Top of EXTRACTED RECORDS
(** * HMN Cascade intelligence pipeline: [scripts/langextract]

    A shallow embedding of [schema.py] and [extract.py] and the properties
    of the transcript assembler, the two-path extractor, the graph
    synchronizer and the batch driver.

    Conventions.
    - A Python [str] is a list of Unicode code points ([pystr]); [lit]
      turns an ASCII literal of the source into one.
    - The graph store is a pair of finite maps (nodes and relationships by
      identity); every Cypher text of the source is written out clause by
      clause over it.
    - The services the script talks to (the LLM clients, the source table,
      the reachability of the graph store, its clock) are fields of an
      environment [Env]; code that can raise returns a [res]. *)

From Stdlib Require Import Ascii String QArith.
From stdpp Require Import gmap strings list fin_maps.
Close Scope Q_scope.

(* ================================================================= *)
(** ** Python strings *)

Abbreviation pystr := (list N).

Definition lit (s : string) : pystr :=
  (λ a, N_of_ascii a) <$> list_ascii_of_string s.

Definition NL : N := 10.       (* newline *)
Definition DQUOTE : N := 34.   (* double quote *)
Definition BSLASH : N := 92.   (* backslash *)

(** [s.startswith(p)], [s.endswith(p)]. *)
Definition startswith (s p : pystr) : bool := bool_decide (p `prefix_of` s).
Definition endswith (s p : pystr) : bool := bool_decide (p `suffix_of` s).

(** [str.isspace] on one code point: the whitespace [str.strip()] removes. *)
Definition py_isspace (c : N) : bool :=
  ((9 <=? c) && (c <=? 13) || (28 <=? c) && (c <=? 32)
   || (c =? 133) || (c =? 160) || (c =? 5760)
   || (8192 <=? c) && (c <=? 8202)
   || (c =? 8232) || (c =? 8233) || (c =? 8239) || (c =? 8287)
   || (c =? 12288))%N.

Fixpoint lstrip (s : pystr) : pystr :=
  match s with
  | c :: s' => if py_isspace c then lstrip s' else s
  | [] => []
  end.

Definition rstrip (s : pystr) : pystr := reverse (lstrip (reverse s)).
Bottom of EXTRACTED RECORDS
- _PROBLEM DESCRIPTION_
Transcribe each record exactly as it is written above.

- _ANSWER SPACE_
(** * HMN Cascade intelligence pipeline: [scripts/langextract]

    A shallow embedding of [schema.py] and [extract.py] and the properties
    of the transcript assembler, the two-path extractor, the graph
    synchronizer and the batch driver.

    Conventions.
    - A Python [str] is a list of Unicode code points ([pystr]); [lit]
      turns an ASCII literal of the source into one.
    - The graph store is a pair of finite maps (nodes and relationships by
      identity); every Cypher text of the source is written out clause by
      clause over it.
    - The services the script talks to (the LLM clients, the source table,
      the reachability of the graph store, its clock) are fields of an
      environment [Env]; code that can raise returns a [res]. *)

From Stdlib Require Import Ascii String QArith.
From stdpp Require Import gmap strings list fin_maps.
Close Scope Q_scope.

(* ================================================================= *)
(** ** Python strings *)

Abbreviation pystr := (list N).

Definition lit (s : string) : pystr :=
  (λ a, N_of_ascii a) <$> list_ascii_of_string s.

Definition NL : N := 10.       (* newline *)
Definition DQUOTE : N := 34.   (* double quote *)
Definition BSLASH : N := 92.   (* backslash *)

(** [s.startswith(p)], [s.endswith(p)]. *)
Definition startswith (s p : pystr) : bool := bool_decide (p `prefix_of` s).
Definition endswith (s p : pystr) : bool := bool_decide (p `suffix_of` s).

(** [str.isspace] on one code point: the whitespace [str.strip()] removes. *)
Definition py_isspace (c : N) : bool :=
  ((9 <=? c) && (c <=? 13) || (28 <=? c) && (c <=? 32)
   || (c =? 133) || (c =? 160) || (c =? 5760)
   || (8192 <=? c) && (c <=? 8202)
   || (c =? 8232) || (c =? 8233) || (c =? 8239) || (c =? 8287)
   || (c =? 12288))%N.

Fixpoint lstrip (s : pystr) : pystr :=
  match s with
  | c :: s' => if py_isspace c then lstrip s' else s
  | [] => []
  end.

Definition rstrip (s : pystr) : pystr := reverse (lstrip (reverse s)).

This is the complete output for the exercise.